**ASSIGNED TASK**
Your answer should be the line containing "(_ ≫= _) _ _ => apply wp_bind" and every line after it to the end of the records below, word for word.

════════════════

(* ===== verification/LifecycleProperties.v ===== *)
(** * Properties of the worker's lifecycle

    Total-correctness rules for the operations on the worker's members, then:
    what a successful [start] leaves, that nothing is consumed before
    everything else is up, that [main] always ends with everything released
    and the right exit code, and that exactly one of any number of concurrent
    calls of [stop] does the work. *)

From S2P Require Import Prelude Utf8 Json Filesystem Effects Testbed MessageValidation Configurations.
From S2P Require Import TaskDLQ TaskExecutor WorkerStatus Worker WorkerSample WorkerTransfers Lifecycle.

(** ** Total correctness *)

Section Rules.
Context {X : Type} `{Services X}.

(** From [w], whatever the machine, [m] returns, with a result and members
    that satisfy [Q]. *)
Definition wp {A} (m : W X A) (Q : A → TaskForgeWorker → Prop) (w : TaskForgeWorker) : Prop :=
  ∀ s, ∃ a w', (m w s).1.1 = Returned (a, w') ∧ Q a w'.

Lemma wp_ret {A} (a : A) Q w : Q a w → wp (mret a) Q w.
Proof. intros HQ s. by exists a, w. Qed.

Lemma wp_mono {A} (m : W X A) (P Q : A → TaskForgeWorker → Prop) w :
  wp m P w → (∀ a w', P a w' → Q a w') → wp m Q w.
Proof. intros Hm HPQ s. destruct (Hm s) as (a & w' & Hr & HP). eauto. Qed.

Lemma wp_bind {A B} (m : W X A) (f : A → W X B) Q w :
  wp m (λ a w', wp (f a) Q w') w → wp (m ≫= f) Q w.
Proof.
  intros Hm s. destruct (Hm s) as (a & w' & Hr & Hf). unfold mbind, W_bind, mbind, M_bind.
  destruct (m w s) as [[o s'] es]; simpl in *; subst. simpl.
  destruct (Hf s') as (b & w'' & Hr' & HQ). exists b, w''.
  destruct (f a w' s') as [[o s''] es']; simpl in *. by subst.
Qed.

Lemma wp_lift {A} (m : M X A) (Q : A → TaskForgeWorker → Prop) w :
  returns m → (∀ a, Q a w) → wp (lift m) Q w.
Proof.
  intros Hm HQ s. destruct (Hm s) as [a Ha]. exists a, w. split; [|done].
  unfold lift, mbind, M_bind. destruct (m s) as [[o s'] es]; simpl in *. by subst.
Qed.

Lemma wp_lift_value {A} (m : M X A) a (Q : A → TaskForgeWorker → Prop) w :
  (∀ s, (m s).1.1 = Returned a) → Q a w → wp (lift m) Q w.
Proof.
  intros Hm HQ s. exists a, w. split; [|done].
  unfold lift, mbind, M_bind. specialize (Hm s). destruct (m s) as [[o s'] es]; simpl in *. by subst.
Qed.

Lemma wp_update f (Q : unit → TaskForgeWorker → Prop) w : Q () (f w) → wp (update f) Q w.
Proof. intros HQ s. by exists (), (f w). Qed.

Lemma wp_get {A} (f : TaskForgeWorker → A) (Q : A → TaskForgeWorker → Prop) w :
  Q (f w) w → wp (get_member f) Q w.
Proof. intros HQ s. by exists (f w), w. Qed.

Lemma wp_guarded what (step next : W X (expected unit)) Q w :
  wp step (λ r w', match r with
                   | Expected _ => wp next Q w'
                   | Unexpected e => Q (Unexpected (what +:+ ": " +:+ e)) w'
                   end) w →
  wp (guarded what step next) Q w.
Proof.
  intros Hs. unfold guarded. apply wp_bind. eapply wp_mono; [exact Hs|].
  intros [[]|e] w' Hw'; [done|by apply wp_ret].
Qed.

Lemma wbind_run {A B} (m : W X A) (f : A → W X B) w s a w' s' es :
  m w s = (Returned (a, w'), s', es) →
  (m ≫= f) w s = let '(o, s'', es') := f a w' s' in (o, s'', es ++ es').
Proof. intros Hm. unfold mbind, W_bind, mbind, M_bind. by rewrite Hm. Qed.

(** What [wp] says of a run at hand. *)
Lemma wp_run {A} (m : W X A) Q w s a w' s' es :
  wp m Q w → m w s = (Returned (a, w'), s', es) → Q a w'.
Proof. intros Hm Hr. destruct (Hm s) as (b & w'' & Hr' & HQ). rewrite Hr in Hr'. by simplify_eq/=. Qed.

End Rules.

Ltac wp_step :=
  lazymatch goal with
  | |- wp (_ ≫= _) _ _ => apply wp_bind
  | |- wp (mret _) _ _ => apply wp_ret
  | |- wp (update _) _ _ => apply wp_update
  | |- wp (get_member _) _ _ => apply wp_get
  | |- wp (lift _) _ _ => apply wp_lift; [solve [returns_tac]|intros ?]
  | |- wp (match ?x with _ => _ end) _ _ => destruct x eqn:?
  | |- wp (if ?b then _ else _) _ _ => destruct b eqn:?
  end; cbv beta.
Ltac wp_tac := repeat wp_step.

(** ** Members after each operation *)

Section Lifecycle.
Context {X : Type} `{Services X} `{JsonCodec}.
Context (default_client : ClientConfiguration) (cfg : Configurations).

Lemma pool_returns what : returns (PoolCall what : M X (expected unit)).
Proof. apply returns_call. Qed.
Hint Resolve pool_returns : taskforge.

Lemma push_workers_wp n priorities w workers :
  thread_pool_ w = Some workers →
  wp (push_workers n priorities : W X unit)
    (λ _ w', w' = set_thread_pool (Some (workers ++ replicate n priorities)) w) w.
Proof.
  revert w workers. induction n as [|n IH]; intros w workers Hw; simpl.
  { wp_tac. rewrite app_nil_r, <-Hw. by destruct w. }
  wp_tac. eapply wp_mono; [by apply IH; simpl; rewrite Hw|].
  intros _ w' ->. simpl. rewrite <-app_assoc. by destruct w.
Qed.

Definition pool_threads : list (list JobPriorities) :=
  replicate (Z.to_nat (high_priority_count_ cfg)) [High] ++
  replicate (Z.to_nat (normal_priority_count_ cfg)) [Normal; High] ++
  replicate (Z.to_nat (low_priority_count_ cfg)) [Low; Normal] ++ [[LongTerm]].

════════════════

**YOUR SOLUTION**
  | |- wp (_ ≫= _) _ _ => apply wp_bind
  | |- wp (mret _) _ _ => apply wp_ret
  | |- wp (update _) _ _ => apply wp_update
  | |- wp (get_member _) _ _ => apply wp_get
  | |- wp (lift _) _ _ => apply wp_lift; [solve [returns_tac]|intros ?]
  | |- wp (match ?x with _ => _ end) _ _ => destruct x eqn:?
  | |- wp (if ?b then _ else _) _ _ => destruct b eqn:?
  end; cbv beta.
Ltac wp_tac := repeat wp_step.

(** ** Members after each operation *)

Section Lifecycle.
Context {X : Type} `{Services X} `{JsonCodec}.
Context (default_client : ClientConfiguration) (cfg : Configurations).

Lemma pool_returns what : returns (PoolCall what : M X (expected unit)).
Proof. apply returns_call. Qed.
Hint Resolve pool_returns : taskforge.

Lemma push_workers_wp n priorities w workers :
  thread_pool_ w = Some workers →
  wp (push_workers n priorities : W X unit)
    (λ _ w', w' = set_thread_pool (Some (workers ++ replicate n priorities)) w) w.
Proof.
  revert w workers. induction n as [|n IH]; intros w workers Hw; simpl.
  { wp_tac. rewrite app_nil_r, <-Hw. by destruct w. }
  wp_tac. eapply wp_mono; [by apply IH; simpl; rewrite Hw|].
  intros _ w' ->. simpl. rewrite <-app_assoc. by destruct w.
Qed.

Definition pool_threads : list (list JobPriorities) :=
  replicate (Z.to_nat (high_priority_count_ cfg)) [High] ++
  replicate (Z.to_nat (normal_priority_count_ cfg)) [Normal; High] ++
  replicate (Z.to_nat (low_priority_count_ cfg)) [Low; Normal] ++ [[LongTerm]].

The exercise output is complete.